Exactly those lines from the one with "Definition observe_pending (lease" through the end of the listing below must be returned, and nothing else.
☆ ☆ ☆ ☆ ☆
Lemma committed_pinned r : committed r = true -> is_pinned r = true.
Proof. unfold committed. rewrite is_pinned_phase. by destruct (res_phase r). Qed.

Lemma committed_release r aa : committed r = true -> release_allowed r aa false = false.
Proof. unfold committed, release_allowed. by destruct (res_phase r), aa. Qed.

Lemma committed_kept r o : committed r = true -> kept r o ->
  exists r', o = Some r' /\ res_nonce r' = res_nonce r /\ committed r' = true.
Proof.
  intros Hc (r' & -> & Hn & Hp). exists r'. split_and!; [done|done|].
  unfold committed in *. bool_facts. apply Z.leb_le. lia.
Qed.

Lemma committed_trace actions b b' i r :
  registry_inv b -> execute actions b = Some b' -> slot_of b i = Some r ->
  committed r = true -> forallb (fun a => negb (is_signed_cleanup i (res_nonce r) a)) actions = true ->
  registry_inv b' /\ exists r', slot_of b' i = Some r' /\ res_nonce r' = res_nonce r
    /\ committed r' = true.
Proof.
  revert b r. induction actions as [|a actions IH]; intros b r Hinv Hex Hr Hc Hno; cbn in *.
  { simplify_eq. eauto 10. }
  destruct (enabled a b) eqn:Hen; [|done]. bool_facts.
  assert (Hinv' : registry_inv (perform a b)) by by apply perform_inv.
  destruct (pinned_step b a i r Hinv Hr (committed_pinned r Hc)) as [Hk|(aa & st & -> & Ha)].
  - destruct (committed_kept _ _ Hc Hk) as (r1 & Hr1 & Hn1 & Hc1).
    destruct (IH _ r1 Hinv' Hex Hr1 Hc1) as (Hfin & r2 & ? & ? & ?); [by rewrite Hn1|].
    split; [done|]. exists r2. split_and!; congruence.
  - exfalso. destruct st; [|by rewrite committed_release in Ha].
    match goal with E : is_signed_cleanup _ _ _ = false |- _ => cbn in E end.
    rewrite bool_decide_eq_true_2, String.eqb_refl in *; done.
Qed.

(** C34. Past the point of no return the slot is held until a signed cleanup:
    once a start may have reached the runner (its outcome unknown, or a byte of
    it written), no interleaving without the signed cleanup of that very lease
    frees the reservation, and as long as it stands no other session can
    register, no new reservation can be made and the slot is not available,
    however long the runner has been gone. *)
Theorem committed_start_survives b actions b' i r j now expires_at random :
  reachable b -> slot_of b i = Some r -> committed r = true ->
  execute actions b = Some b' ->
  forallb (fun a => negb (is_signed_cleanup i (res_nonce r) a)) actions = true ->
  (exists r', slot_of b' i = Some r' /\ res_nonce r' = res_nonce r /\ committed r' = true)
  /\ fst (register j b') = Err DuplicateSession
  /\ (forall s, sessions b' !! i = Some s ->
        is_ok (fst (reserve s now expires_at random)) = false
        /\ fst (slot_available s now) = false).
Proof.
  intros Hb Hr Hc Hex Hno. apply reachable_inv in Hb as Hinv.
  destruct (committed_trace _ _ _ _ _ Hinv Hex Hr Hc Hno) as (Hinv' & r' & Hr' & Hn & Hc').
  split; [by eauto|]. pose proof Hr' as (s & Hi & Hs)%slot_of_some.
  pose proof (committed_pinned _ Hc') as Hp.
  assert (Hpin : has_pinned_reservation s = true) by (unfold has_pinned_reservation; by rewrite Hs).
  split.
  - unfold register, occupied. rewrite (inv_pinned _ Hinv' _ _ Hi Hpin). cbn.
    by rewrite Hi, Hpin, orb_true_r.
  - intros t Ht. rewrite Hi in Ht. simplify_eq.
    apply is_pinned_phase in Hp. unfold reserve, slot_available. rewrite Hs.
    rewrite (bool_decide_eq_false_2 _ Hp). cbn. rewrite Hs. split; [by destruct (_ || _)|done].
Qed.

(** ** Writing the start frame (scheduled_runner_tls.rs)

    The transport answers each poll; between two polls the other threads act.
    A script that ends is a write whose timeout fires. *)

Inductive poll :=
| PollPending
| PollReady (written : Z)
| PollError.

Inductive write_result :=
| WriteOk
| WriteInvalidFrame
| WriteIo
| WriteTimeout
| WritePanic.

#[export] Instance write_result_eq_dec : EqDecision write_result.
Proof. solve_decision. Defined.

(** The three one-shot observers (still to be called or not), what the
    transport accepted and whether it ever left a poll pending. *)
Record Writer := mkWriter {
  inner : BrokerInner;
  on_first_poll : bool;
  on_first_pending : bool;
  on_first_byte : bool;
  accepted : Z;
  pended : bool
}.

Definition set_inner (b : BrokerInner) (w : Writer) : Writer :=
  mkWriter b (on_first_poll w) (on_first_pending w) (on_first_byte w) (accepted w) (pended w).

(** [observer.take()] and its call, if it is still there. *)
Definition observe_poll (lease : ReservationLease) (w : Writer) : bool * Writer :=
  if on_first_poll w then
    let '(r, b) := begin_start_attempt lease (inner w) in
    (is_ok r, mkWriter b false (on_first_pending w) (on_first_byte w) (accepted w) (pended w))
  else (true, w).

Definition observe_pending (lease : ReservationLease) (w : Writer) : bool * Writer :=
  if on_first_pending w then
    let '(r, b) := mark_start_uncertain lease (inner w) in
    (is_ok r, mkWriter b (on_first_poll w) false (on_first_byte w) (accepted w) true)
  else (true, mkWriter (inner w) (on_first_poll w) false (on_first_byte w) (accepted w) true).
☆ ☆ ☆ ☆ ☆
### Result for this task:
Definition observe_pending (lease : ReservationLease) (w : Writer) : bool * Writer :=
  if on_first_pending w then
    let '(r, b) := mark_start_uncertain lease (inner w) in
    (is_ok r, mkWriter b (on_first_poll w) false (on_first_byte w) (accepted w) true)
  else (true, mkWriter (inner w) (on_first_poll w) false (on_first_byte w) (accepted w) true).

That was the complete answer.